Figure 4. Molecular taxonomy of IDH-mutant glioma progression.

We propose that IDH-mutant gliomas develop and progress through an ordered sequence of oncogenic alterations. IDH-mutant gliomas are initiated by the occurrence of IDH1 or IDH2 mutation and widespread hypermethylation of CpG islands (CpG island methylator phenotype, CIMP) in a glial progenitor cell population. The subsequent acquisition of TP53 and ATRX mutations results in development along an astrocytoma pathway whereas the codeletion of 1p and 19q (t1;19) along with CIC, FUBP1 and TERT mutations result in the formation of oligodendrogliomas.
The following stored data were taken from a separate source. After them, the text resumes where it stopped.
(* ===== verification/Isr.v ===== *)
(** * Interrupt frames (src/kernel/arch/x86/idt.h, isr.asm)

    The layout of [struct registers] on an interrupted stack and what the
    epilogue of [isr_common] does with it: the frame the CPU and the stubs push,
    and the CPU state a return from the handler resumes. *)

From S2P Require Import Prelude.

Module Isr.

(** [struct registers]; [useresp] and [ss] are pushed only when the privilege
    level changes, which the kernel's tasks never do. *)
Record registers : Type := mkRegisters {
  edi : Z; esi : Z; ebp : Z; esp : Z; ebx : Z; edx : Z; ecx : Z; eax : Z;
  int_no : Z; err_code : Z;
  eip : Z; cs : Z; eflags : Z
}.

(** The frame at address [p]. *)
Definition frame_at (m : gmap Z Z) (p : Z) : registers :=
  mkRegisters (getw m p) (getw m (p + 4)) (getw m (p + 8)) (getw m (p + 12))
    (getw m (p + 16)) (getw m (p + 20)) (getw m (p + 24)) (getw m (p + 28))
    (getw m (p + 32)) (getw m (p + 36))
    (getw m (p + 40)) (getw m (p + 44)) (getw m (p + 48)).

(** The part of the CPU state a task has. *)
Record cpu : Type := mkCpu {
  r_edi : Z; r_esi : Z; r_ebp : Z; r_ebx : Z; r_edx : Z; r_ecx : Z; r_eax : Z;
  r_eip : Z; r_cs : Z; r_eflags : Z; r_esp : Z
}.

(** The epilogue of [isr_common]: [mov esp, eax] with the handler's result,
    [popa] (which drops the saved ESP), [add esp, 8] over the interrupt number
    and the error code, [iretd] (EIP, CS, EFLAGS at the same privilege). *)
Definition isr_return (m : gmap Z Z) (p : Z) : cpu :=
  let f := frame_at m p in
  mkCpu (edi f) (esi f) (ebp f) (ebx f) (edx f) (ecx f) (eax f)
    (eip f) (cs f) (eflags f) (u32 (p + 52)).

(** EFLAGS.IF *)
Definition interrupts_enabled (c : cpu) : bool := Z.testbit (r_eflags c) 9.

(** Pushing words: [*(--sp) = v;] for each [v] in turn. *)
Fixpoint push_words (m : gmap Z Z) (sp : Z) (vs : list Z) : gmap Z Z * Z :=
  match vs with
  | [] => (m, sp)
  | v :: vs => push_words (<[sp - 4 := v]> m) (sp - 4) vs
  end.

(** The exceptions for which the CPU pushes an error code. *)
Definition has_error_code (n : Z) : bool := bool_decide (n ∈ [8; 10; 11; 12; 13; 14; 17; 21; 30]).

(** Entering interrupt [n] from [c]: the CPU pushes EFLAGS, CS and EIP and for some
    exceptions the error code [e], the stub a zero in its place for the others and
    the number, [pusha] the registers with the ESP from before it.  The result is
    the frame's address, the argument of [interrupt_handler]. *)
Definition isr_enter (n e : Z) (m : gmap Z Z) (c : cpu) : gmap Z Z * Z :=
  push_words m (r_esp c)
    [r_eflags c; r_cs c; r_eip c;
     (if has_error_code n then e else 0); n;
     r_eax c; r_ecx c; r_edx c; r_ebx c; r_esp c - 20; r_ebp c; r_esi c; r_edi c].

Lemma push_words_sp m sp vs : (push_words m sp vs).2 = sp - 4 * Z.of_nat (length vs).
Proof.
  revert m sp. induction vs as [|v vs IH]; intros m sp; simpl; [lia|]. rewrite IH. lia.
Qed.

(** Pushing leaves what is above the stack pointer alone. *)
Lemma push_words_above m sp vs a : sp ≤ a → (push_words m sp vs).1 !! a = m !! a.
Proof.
  revert m sp. induction vs as [|v vs IH]; intros m sp Ha; simpl; [done|].
  rewrite IH by lia. apply lookup_insert_ne. lia.
Qed.

(** It leaves what is below the last word pushed alone, too. *)
Lemma push_words_below m sp vs a :
  a < sp - 4 * Z.of_nat (length vs) → (push_words m sp vs).1 !! a = m !! a.
Proof.
  revert m sp. induction vs as [|v vs IH]; intros m sp Ha; simpl in *; [done|].
  rewrite IH by lia. apply lookup_insert_ne. lia.
Qed.

(** The [i]-th word pushed is [i + 1] words below the stack pointer. *)
Lemma push_words_get m sp vs i v :
  vs !! i = Some v → getw (push_words m sp vs).1 (sp - 4 * (Z.of_nat i + 1)) = v.
Proof.
  revert m sp i. induction vs as [|v0 vs IH]; intros m sp i Hi; [done|]. simpl.
  destruct i as [|i]; simpl in Hi.
  - injection Hi as ->. unfold getw. rewrite push_words_above by lia.
    replace (sp - 4 * (Z.of_nat 0 + 1)) with (sp - 4) by lia. by rewrite lookup_insert_eq.
  - replace (sp - 4 * (Z.of_nat (S i) + 1)) with (sp - 4 - 4 * (Z.of_nat i + 1)) by lia. by apply IH.
Qed.

(** The frame that a list of 13 words pushed below [sp] makes. *)
Lemma push_words_frame m sp fl c ip e n a cx d b s bp si di :
  let '(m', p) := push_words m sp [fl; c; ip; e; n; a; cx; d; b; s; bp; si; di] in
  p = sp - 52 ∧ frame_at m' p = mkRegisters di si bp s b d cx a n e ip c fl.
Proof.
  set (vs := [fl; c; ip; e; n; a; cx; d; b; s; bp; si; di]).
  pose proof (push_words_sp m sp vs) as Hsp. pose proof (push_words_get m sp vs) as Hget.
  destruct (push_words m sp vs) as [m' p]. cbn [fst snd] in *. change (length vs) with 13%nat in Hsp.
  split; [lia|]. subst p. unfold frame_at.
  assert (∀ k i v, vs !! i = Some v → k = 48 - 4 * Z.of_nat i →
            getw m' (sp - 4 * Z.of_nat 13 + k) = v) as Hk.
  { intros k i v Hv ->. rewrite <- (Hget i v Hv). f_equal. lia. }
  replace (sp - 4 * Z.of_nat 13) with (sp - 4 * Z.of_nat 13 + 0) at 1 by lia.
  by rewrite (Hk 0 12%nat di), (Hk 4 11%nat si), (Hk 8 10%nat bp), (Hk 12 9%nat s),
    (Hk 16 8%nat b), (Hk 20 7%nat d), (Hk 24 6%nat cx), (Hk 28 5%nat a), (Hk 32 4%nat n),
    (Hk 36 3%nat e), (Hk 40 2%nat ip), (Hk 44 1%nat c), (Hk 48 0%nat fl).
Qed.

Lemma isr_enter_frame n e m c :
  let '(m', p) := isr_enter n e m c in
  p = r_esp c - 52 ∧ int_no (frame_at m' p) = n ∧
  err_code (frame_at m' p) = (if has_error_code n then e else 0) ∧
  (0 ≤ r_esp c < 2 ^ 32 → isr_return m' p = c).
Proof.
  unfold isr_enter.
  pose proof (push_words_frame m (r_esp c) (r_eflags c) (r_cs c) (r_eip c) (if has_error_code n then e else 0)
    n (r_eax c) (r_ecx c) (r_edx c) (r_ebx c) (r_esp c - 20) (r_ebp c) (r_esi c) (r_edi c)) as Hf.
  destruct (push_words _ _ _) as [m' p]. destruct Hf as [-> Hf].
  rewrite Hf. split; [done|]. split; [done|]. split; [done|].
  intros Hsp. unfold isr_return. rewrite Hf. simpl. replace (r_esp c - 52 + 52) with (r_esp c) by lia.
  rewrite u32_small by lia. by destruct c.
Qed.

(** Saving and restoring a context is a round trip: returning from an
    interrupt to the frame that entering it pushed resumes every register, the
    instruction pointer, the flags and the stack pointer of the interrupted
    code, for the vectors with and without an error code, and the frame says
    which interrupt it was and with which error code. *)
Theorem isr_roundtrip n e m c :
  52 ≤ r_esp c < 2 ^ 32 →
  let '(m', p) := isr_enter n e m c in
  isr_return m' p = c ∧ int_no (frame_at m' p) = n ∧
  err_code (frame_at m' p) = (if has_error_code n then e else 0).
Proof.
  intros Hsp. pose proof (isr_enter_frame n e m c) as Hf. destruct (isr_enter n e m c) as [m' p].
  destruct Hf as (_ & Hn & He & Hret). split; [apply Hret; lia|done].
Qed.

Lemma isr_roundtrip_witness :
  let '(m', p) := isr_enter 14 2 ∅ (mkCpu 1 2 3 4 5 6 7 0x9100 8 0x202 0x9E000) in
  isr_return m' p = mkCpu 1 2 3 4 5 6 7 0x9100 8 0x202 0x9E000 ∧
  int_no (frame_at m' p) = 14 ∧ err_code (frame_at m' p) = 2.
Proof.
  apply (isr_roundtrip 14 2 ∅ (mkCpu 1 2 3 4 5 6 7 0x9100 8 0x202 0x9E000)). simpl. lia.
Defined.

End Isr.
(* ===== verification/Io.v ===== *)
(** * Port I/O and the interrupt flag (src/kernel/arch/x86/io.h)

    The interface between the drivers and the CPU: a state with an EFLAGS
    register, and a state with a record of the port accesses made so far.  What
    a device answers to a read is not the kernel's: it is a parameter, a
    function of the accesses made before. *)

From S2P Require Import Prelude.

Module Io.

(** ** The interrupt flag *)

Class HasEflags (S : Type) := {
  get_eflags : S → Z;
  set_eflags : Z → S → S
}.

(** What clients rely on. *)
Class EflagsLaws (S : Type) `{HasEflags S} : Prop := {
  eflags_get_set : ∀ f (s : S), get_eflags (set_eflags f s) = f;
  eflags_set_set : ∀ f g (s : S), set_eflags f (set_eflags g s) = set_eflags f s;
  eflags_set_get : ∀ s : S, set_eflags (get_eflags s) s = s
}.

(** [pushf; pop flags; cli] *)
Definition irq_save {S} `{HasEflags S} : M S Z :=
  flags ← gets get_eflags;
  _ ← modify (set_eflags (Z.ldiff flags 0x200));
  mret flags.

(** [push flags; popf] *)
Definition irq_restore {S} `{HasEflags S} (flags : Z) : M S unit :=
  modify (set_eflags flags).

(** ** Ports *)

Inductive io_event : Type :=
| OutB (port value : Z)
| InB (port value : Z).

#[global] Instance io_event_eq_dec : EqDecision io_event.
Proof. solve_decision. Defined.

(** A device: the byte a read of the port returns after the given accesses
    (the last one first). *)
Definition device : Type := list io_event → Z → Z.

Class HasPorts (S : Type) := {
  get_trace : S → list io_event;
  set_trace : list io_event → S → S
}.

Definition outb {S} `{HasPorts S} (port value : Z) : M S unit :=
  modify (λ s, set_trace (OutB (u16 port) (u8 value) :: get_trace s) s).

Definition inb {S} `{HasPorts S} (dev : device) (port : Z) : M S Z :=
  tr ← gets get_trace;
  let v := u8 (dev tr (u16 port)) in
  _ ← modify (λ s, set_trace (InB (u16 port) v :: get_trace s) s);
  mret v.

(** ** Critical sections *)

Section critical.
Context {S : Type} `{EflagsLaws S}.

Lemma irq_save_spec (Q : Z → S → Prop) s :
  Q (get_eflags s) (set_eflags (Z.ldiff (get_eflags s) 0x200) s) → wp irq_save Q s.
Proof. intros HQ. unfold irq_save. by wp_steps. Qed.

Lemma irq_save_disables f : Z.testbit (Z.ldiff f 0x200) 9 = false.
Proof. rewrite Z.ldiff_spec. change (Z.testbit 0x200 9) with true. apply andb_false_r. Qed.

Lemma irq_restore_spec f (Q : unit → S → Prop) s :
  Q tt (set_eflags f s) → wp (irq_restore f) Q s.
Proof. intros HQ. unfold irq_restore. by wp_steps. Qed.
End critical.

End Io.
(* ===== verification/Scheduler.v ===== *)
(** * The scheduler (src/kernel/scheduler/scheduler.c)

    The task table, the idle task and the current task; creation, blocking and
    termination of tasks; the round-robin choice of the next task and the time
    slice; and the frames [task_create_context] builds on the task stacks. *)

From S2P Require Import Prelude Io Isr.
Import Io Isr.

Module Scheduler.

(** ** Data *)

Definition MAX_TASKS : Z := 16.
Definition MAX_USER_TASKS : Z := MAX_TASKS - 1.
Definition STACK_SIZE : Z := 4096.
Definition TIME_SLICE_MS : Z := 10.

Inductive task_state : Type :=
| TASK_READY
| TASK_RUNNING
| TASK_BLOCKED
| TASK_TERMINATED.

#[global] Instance task_state_eq_dec : EqDecision task_state.
Proof. solve_decision. Defined.

(** [task_t] *)
Record task : Type := mkTask {
  id : Z;
  esp : Z;
  state : task_state;
  next : Z
}.

(** A [task_t*] that is not NULL: [&tasks[i]] or [&idleTask]. *)
Inductive task_ref : Type :=
| Slot (i : Z)
| Idle.

#[global] Instance task_ref_eq_dec : EqDecision task_ref.
Proof. solve_decision. Defined.

(** The static variables of scheduler.c, the words of the task stacks and the
    EFLAGS register. *)
Record sched : Type := mkSched {
  tasks : list task;
  idleTask : task;
  curTask : option task_ref;
  nextTaskID : Z;
  schedulerTicks : Z;
  stacks : gmap Z Z;
  sched_eflags : Z
}.

Definition set_tasks (x : list task) (s : sched) : sched :=
  mkSched x (idleTask s) (curTask s) (nextTaskID s) (schedulerTicks s) (stacks s) (sched_eflags s).
Definition set_idleTask (x : task) (s : sched) : sched :=
  mkSched (tasks s) x (curTask s) (nextTaskID s) (schedulerTicks s) (stacks s) (sched_eflags s).
Definition set_curTask (x : option task_ref) (s : sched) : sched :=
  mkSched (tasks s) (idleTask s) x (nextTaskID s) (schedulerTicks s) (stacks s) (sched_eflags s).
Definition set_nextTaskID (x : Z) (s : sched) : sched :=
  mkSched (tasks s) (idleTask s) (curTask s) x (schedulerTicks s) (stacks s) (sched_eflags s).
Definition set_schedulerTicks (x : Z) (s : sched) : sched :=
  mkSched (tasks s) (idleTask s) (curTask s) (nextTaskID s) x (stacks s) (sched_eflags s).
Definition set_stacks (x : gmap Z Z) (s : sched) : sched :=
  mkSched (tasks s) (idleTask s) (curTask s) (nextTaskID s) (schedulerTicks s) x (sched_eflags s).

#[global] Instance sched_HasEflags : HasEflags sched := {
  get_eflags := sched_eflags;
  set_eflags f s := mkSched (tasks s) (idleTask s) (curTask s) (nextTaskID s)
                      (schedulerTicks s) (stacks s) f
}.
#[global] Instance sched_EflagsLaws : EflagsLaws sched.
Proof. by split; [|intros ? ? []|intros []]. Qed.

Definition with_id (x : Z) (t : task) : task := mkTask x (esp t) (state t) (next t).
Definition with_esp (x : Z) (t : task) : task := mkTask (id t) x (state t) (next t).
Definition with_state (x : task_state) (t : task) : task := mkTask (id t) (esp t) x (next t).

(** Where the linker puts the stacks and the two functions whose address the
    scheduler takes. *)
Record layout : Type := mkLayout {
  taskStacks : Z;
  idleStack : Z;
  task_exit_addr : Z;
  idle_task_entry_addr : Z
}.

(** ** Operations *)

Section operations.
Context (L : layout).

(** [*r] and an update of a field of [*r]. *)
Definition read_task (r : task_ref) : M sched task :=
  match r with
  | Slot i => load_at tasks i
  | Idle => gets idleTask
  end.
Definition write_task (r : task_ref) (t : task) : M sched unit :=
  match r with
  | Slot i => store_at tasks set_tasks i t
  | Idle => modify (set_idleTask t)
  end.
Definition update_task (r : task_ref) (f : task → task) : M sched unit :=
  t ← read_task r; write_task r (f t).

(** A word of one of the stacks; anything else is undefined. *)
Definition in_stacks (a : Z) : bool :=
  bool_decide (taskStacks L ≤ a < taskStacks L + MAX_USER_TASKS * STACK_SIZE) ||
  bool_decide (idleStack L ≤ a < idleStack L + STACK_SIZE).

Definition push (sp v : Z) : M sched Z :=
  if in_stacks (sp - 4) then
    _ ← modify (λ s, set_stacks (<[sp - 4 := v]> (stacks s)) s);
    mret (sp - 4)
  else undef.

Definition task_create_context (stack entry : Z) : M sched Z :=
  let sp := stack + STACK_SIZE in
  sp ← push sp (task_exit_addr L);
  sp ← push sp 0x202;
  sp ← push sp 0x08;
  sp ← push sp entry;
  sp ← push sp 0;
  sp ← push sp 32;
  sp ← push sp 0;
  sp ← push sp 0;
  sp ← push sp 0;
  sp ← push sp 0;
  sp ← push sp 0;
  sp ← push sp 0;
  sp ← push sp 0;
  push sp 0.

Definition scheduler_init : M sched unit :=
  _ ← mfor (range 0 MAX_TASKS) (λ i,
        store_at tasks set_tasks i (mkTask 0 0 TASK_TERMINATED 0));
  _ ← modify (set_nextTaskID 1);
  _ ← update_task (Slot 0) (with_state TASK_RUNNING);
  e ← task_create_context (idleStack L) (idle_task_entry_addr L);
  _ ← modify (set_idleTask (mkTask (u32 (-1)) e TASK_READY 0));
  _ ← modify (set_curTask (Some (Slot 0)));
  modify (set_schedulerTicks 0).

(** The first free slot from 1 on. *)
Definition find_slot : M sched (option Z) :=
  mfor_ret (range 1 MAX_TASKS) (λ i,
    t ← load_at tasks i;
    mret (if decide (state t = TASK_TERMINATED) then Some i else None)).

Definition task_create (entry : Z) : M sched Z :=
  if entry =? 0 then mret (-1)
  else
    flags ← irq_save;
    slot ← find_slot;
    match slot with
    | None => _ ← irq_restore flags; mret (-1)
    | Some i =>
        t ← load_at tasks i;
        _ ← when (id t =? 0)
              (n ← gets nextTaskID;
               _ ← update_task (Slot i) (with_id n);
               modify (set_nextTaskID (u32 (n + 1))));
        t ← load_at tasks i;
        if MAX_USER_TASKS <=? u32 (id t - 1) then
          _ ← irq_restore flags; mret (-1)
        else
          e ← task_create_context (taskStacks L + (id t - 1) * STACK_SIZE) entry;
          _ ← update_task (Slot i) (with_esp e);
          _ ← update_task (Slot i) (with_state TASK_READY);
          _ ← irq_restore flags;
          mret (i32 (id t))
    end.

Definition task_unblock (tid : Z) : M sched Z :=
  flags ← irq_save;
  r ← mfor_ret (range 1 MAX_TASKS) (λ i,
        t ← load_at tasks i;
        if (id t =? tid) && bool_decide (state t = TASK_BLOCKED) then
          _ ← update_task (Slot i) (with_state TASK_READY);
          _ ← irq_restore flags;
          mret (Some 0)
        else mret None);
  match r with
  | Some v => mret v
  | None => _ ← irq_restore flags; mret (-1)
  end.

(** The index of the current task, 0 when it is the idle task. *)
Definition cur_index (cur : task_ref) : M sched Z :=
  r ← mfor_ret (range 0 MAX_TASKS) (λ i,
        mret (if decide (cur = Slot i) then Some i else None));
  mret (default 0 r).

(** Making [r] the running task; the result is its saved context. *)
Definition switch_to (r : task_ref) : M sched Z :=
  _ ← modify (set_curTask (Some r));
  _ ← update_task r (with_state TASK_RUNNING);
  _ ← modify (set_schedulerTicks 0);
  t ← read_task r;
  mret (esp t).

(** [regs] is the address of the interrupted context, 0 for NULL. *)
Definition scheduler_schedule (regs : Z) : M sched Z :=
  c ← gets curTask;
  match c with
  | None => mret regs
  | Some cur =>
      if regs =? 0 then mret regs
      else
        _ ← update_task cur (with_esp regs);
        t ← read_task cur;
        _ ← when (bool_decide (state t = TASK_RUNNING))
              (update_task cur (with_state TASK_READY));
        curIdx ← cur_index cur;
        r ← mfor_ret (range 1 (MAX_TASKS + 1)) (λ i,
              let nextIdx := u32 (curIdx + i) `mod` MAX_TASKS in
              t ← load_at tasks nextIdx;
              if decide (state t = TASK_READY) then
                e ← switch_to (Slot nextIdx);
                mret (Some e)
              else mret None);
        match r with
        | Some e => mret e
        | None =>
            t ← read_task cur;
            if decide (state t = TASK_READY) then switch_to cur
            else switch_to Idle
        end
  end.

Definition scheduler_tick (regs : Z) : M sched Z :=
  _ ← modify (λ s, set_schedulerTicks (u32 (schedulerTicks s + 1)) s);
  n ← gets schedulerTicks;
  if n <? TIME_SLICE_MS then mret regs
  else
    _ ← modify (set_schedulerTicks 0);
    scheduler_schedule regs.

Definition scheduler_exit (regs : Z) : M sched Z :=
  c ← gets curTask;
  match c with
  | None => mret regs
  | Some cur =>
      if regs =? 0 then mret regs
      else
        _ ← update_task cur (with_state TASK_TERMINATED);
        scheduler_schedule regs
  end.

(** [task_yield] and [task_exit] raise interrupts 49 and 50, whose handlers are
    [scheduler_schedule] and [scheduler_exit]; [regs] is the frame the interrupt
    pushed.  [task_block] stores the state first, as a step of its own. *)
Definition task_yield (regs : Z) : M sched Z := scheduler_schedule regs.
Definition task_exit (regs : Z) : M sched Z := scheduler_exit regs.
Definition task_block_mark : M sched unit :=
  c ← gets curTask;
  match c with
  | None => undef
  | Some cur => update_task cur (with_state TASK_BLOCKED)
  end.
Definition task_block (regs : Z) : M sched Z :=
  _ ← task_block_mark; task_yield regs.

End operations.

(** ** References to tasks *)

Definition task_of (s : sched) (r : task_ref) : option task :=
  match r with Slot i => aget (tasks s) i | Idle => Some (idleTask s) end.

Definition put_task (r : task_ref) (t : task) (s : sched) : sched :=
  match r with
  | Slot i => set_tasks (<[Z.to_nat i := t]> (tasks s)) s
  | Idle => set_idleTask t s
  end.

Definition has_state (s : sched) (r : task_ref) (x : task_state) : Prop :=
  ∃ t, task_of s r = Some t ∧ state t = x.

#[global] Instance has_state_dec s r x : Decision (has_state s r x).
Proof.
  unfold has_state. destruct (task_of s r) as [t|].
  - destruct (decide (state t = x)) as [E|E]; [left; eauto|right].
    by intros (t' & [= <-] & ?).
  - right. by intros (t' & ? & ?).
Defined.

Lemma task_of_put r t s r' :
  is_Some (task_of s r) →
  task_of (put_task r t s) r' = if decide (r = r') then Some t else task_of s r'.
Proof.
  intros [t0 Hr]. destruct r as [i|], r' as [j|]; simpl in *; try done.
  pose proof (aget_range _ _ _ Hr) as Hi.
  erewrite aget_aset by (by apply aset_in).
  destruct (decide (i = j)) as [->|]; decides; [by rewrite decide_True|].
  rewrite decide_False by congruence. done.
Qed.

Lemma sched_ext s s' :
  tasks s = tasks s' → idleTask s = idleTask s' → curTask s = curTask s' →
  nextTaskID s = nextTaskID s' → schedulerTicks s = schedulerTicks s' →
  stacks s = stacks s' → sched_eflags s = sched_eflags s' → s = s'.
Proof. destruct s, s'. simpl. by intros -> -> -> -> -> -> ->. Qed.

(** [put_task] changes nothing but tasks. *)
Lemma put_task_cur r t s : curTask (put_task r t s) = curTask s.
Proof. by destruct r. Qed.
Lemma put_task_next r t s : nextTaskID (put_task r t s) = nextTaskID s.
Proof. by destruct r. Qed.
Lemma put_task_ticks r t s : schedulerTicks (put_task r t s) = schedulerTicks s.
Proof. by destruct r. Qed.
Lemma put_task_stacks r t s : stacks (put_task r t s) = stacks s.
Proof. by destruct r. Qed.
Lemma put_task_eflags r t s : sched_eflags (put_task r t s) = sched_eflags s.
Proof. by destruct r. Qed.
Lemma put_task_length r t s : length (tasks (put_task r t s)) = length (tasks s).
Proof. destruct r; simpl; [by rewrite length_insert|done]. Qed.
Lemma call_settled c s : settled s → call_ok c → wp (vga_run c) (λ _ s', settled s') s.
Proof.
  intros Hs Hc. pose proof Hs as [Hok Hp].
  destruct c as [c|str|fmt args|fg bg|fg|bg| | | | |]; cbn [vga_run].
  - use_wp (putchar_spec c s Hok). by intros _ s' [_ ?].
  - use_wp (write_spec str s Hok). by intros _ s' [_ ?].
  - destruct Hc as [cs Hcs]. wp_step. use_wp (fvga_write_spec fmt args cs s Hok Hcs).
    intros n s' (_ & _ & ?). by wp_step.
  - unfold vga_set_color. wp_step. by apply set_color_settled.
  - unfold vga_set_foreground. wp_step. by apply set_color_settled.
  - unfold vga_set_background. wp_step. by apply set_color_settled.
  - use_wp (clear_spec s); [split_and!; try apply Hok; done|]. by intros _ s' [? _].
  - use_wp (scroll_up_spec s Hs). by intros _ s' [? _].
  - use_wp (scroll_down_spec s Hs). by intros _ s' [? _].
  - use_wp (page_up_spec s Hs). by intros _ s' [? _].
  - use_wp (page_down_spec s Hs). by intros _ s' [? _].
Qed.

(** The state before [vga_init] (the statics are zero) and after it. *)
Definition zero_vga : vga :=
  mkVga (replicate 1000 (replicate 80 0)) 0 0 0 false (VGA_COLOR VGA_WHITE VGA_BLACK)
    (replicate 2000 0) 0x202.
Definition demo_vga : vga := final vga_init zero_vga.
#[local] Opaque vga_clear.

Lemma zero_vga_raw : vga_raw zero_vga.
Proof.
  split; [split|split; [apply length_replicate|split; [by vm_compute|done]]].
  - apply length_replicate.
  - intros y row [_ Hr]%aget_Some. apply lookup_replicate_1 in Hr as [-> _]. apply length_replicate.
Qed.

Lemma demo_vga_settled : settled demo_vga.
Proof. by destruct (wp_final _ _ _ (clear_spec zero_vga zero_vga_raw)) as (u & _ & ? & _). Qed.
After acquisition of these “lineage-defining” mutations, IDH-mutant astrocytomas and oligodendrogliomas may follow several “tertiary” genetic pathways during the transformation to malignant or high-grade tumors. Astrocytomas tend to amplify growth receptor genes such as PDGFRA and MET, whereas oligodendrogliomas tend to develop activating mutations in intracellular signaling genes such as PIK3CA and KRAS. Alternative tertiary pathways include Myc activation and other undescribed mutations. Acquisition of tertiary genetic alterations may result in more malignant behavior. RTK, receptor tyrosine kinase; PI3K, Phosphoinositide 3-kinase; MAPK, mitogen-activated protein kinase.